The electrical and mechanical effects of reducing the bathing K concentration, Ko, were studied over the range from 4-0 mM in guinea pig papillary muscle and in sheep Purkinje fibers. In papillary muscle, reducing Ko to 0 produces a negative shift in the resting potential and an initial increase in action potential duration. An increase of twitch tension ensues, followed by a reduction in action potential duration and, eventually, an increase in tonic tension. This increase in tonic tension is often accompanied by a decrease of twitch tension. Transient depolarizations and aftercontractions are produced. In voltage clamped Purkinje fibers, Ko reduction decreases the slope conductance at the more negative potentials and reduces the pacemaker current, iK2. Twitch tension increases rapidly and voltage dependent tonic tension develops.
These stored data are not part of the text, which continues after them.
(** X12. For a video that sits in [video_dir] under [filename] with its
    telemetry path next to it, the video path and the paths of the five
    artifacts are six different paths: no step writes over the video or
    over the output of another step. *)
Theorem artifact_paths_distinct (o : obj) :
  placed o ->
  NoDup (video_path o :: map (fun s => target s o) all_steps).
Proof.
  intros [Hv Ht].
  set (J := OsPath.join (video_dir o) (filename o)).
  assert (E : video_path o :: map (fun s => target s o) all_steps
              = map (fun e => J +:+ e) [""; ".bin"; ".gpx"; ".json"; ".csv"; ".kml"]).
  { cbn [map all_steps converters target]. rewrite Hv, Ht.
    unfold gpx_path, json_path, csv_path, kml_path.
    rewrite !OsPathFacts.join_append by reflexivity.
    fold J. rewrite PyStrFacts.append_nil_r. reflexivity. }
  rewrite E. apply NoDup_fmap_2.
  - intros x y H. apply append_inj_l in H. exact H.
  - repeat (apply NoDup_cons; split; [set_solver|]). apply NoDup_nil_2.
Qed.

Lemma artifact_paths_distinct_witness :
  NoDup ["/videos/GH010042.MP4"; "/videos/GH010042.MP4.bin"; "/videos/GH010042.MP4.gpx";
         "/videos/GH010042.MP4.json"; "/videos/GH010042.MP4.csv"; "/videos/GH010042.MP4.kml"].
Proof.
  apply (artifact_paths_distinct
           (Stub.recording (Stub.doc Stub.gopro_streams "2021-06-01T14:05:30Z")
              "GH010042.MP4" false)).
  split; reflexivity.
Defined.

(** ** The per-sensor tables *)

Section MetadataFacts.

Variable env : environment.
Variable shutil_move : string -> string -> filesystem -> result unit * filesystem.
After even very short exposures to very low Ko (1 mM and below), an osciallatory transient inward current and accompanying aftercontraction can be seen. The oscillatory transient inward current and aftercontraction are similar to those described for cardiotonic steroid intoxication. Prolonged exposure to 0 Ko leads to the development of a slow current creep. This current is activated by depolarization and has a reversal potential of -6.7 .+-. 3.6 mV. The development of this creep current is accompanied by an increasing creep in tonic tension with the same time course. On repolarization both the current creep and creep in tension recover with time courses similar to each other. Fluctuations appear in both the tension and current records during exposure to low Ko. the tension and current fluctuations have similar principal frequencies (about 1 Hz). Cao removal, substituting Bao for Cao or adding Mno (2 mM) can each remove the transient inward current, aftercontraction, fluctuations of current and tension, creep current and the increase of twitch and tonic tension. Replacing Cao by Sro causes an increased inotropic effect of low Ko with altered kinetics and appears to abolish the transient inward current, aftercontraction and fluctuations of current and tension. Cai [intracellular Ca] plays a central role in the inotropic and arrhythmogenic effects of low Ko. Possible mechanisms of Cai control are discussed.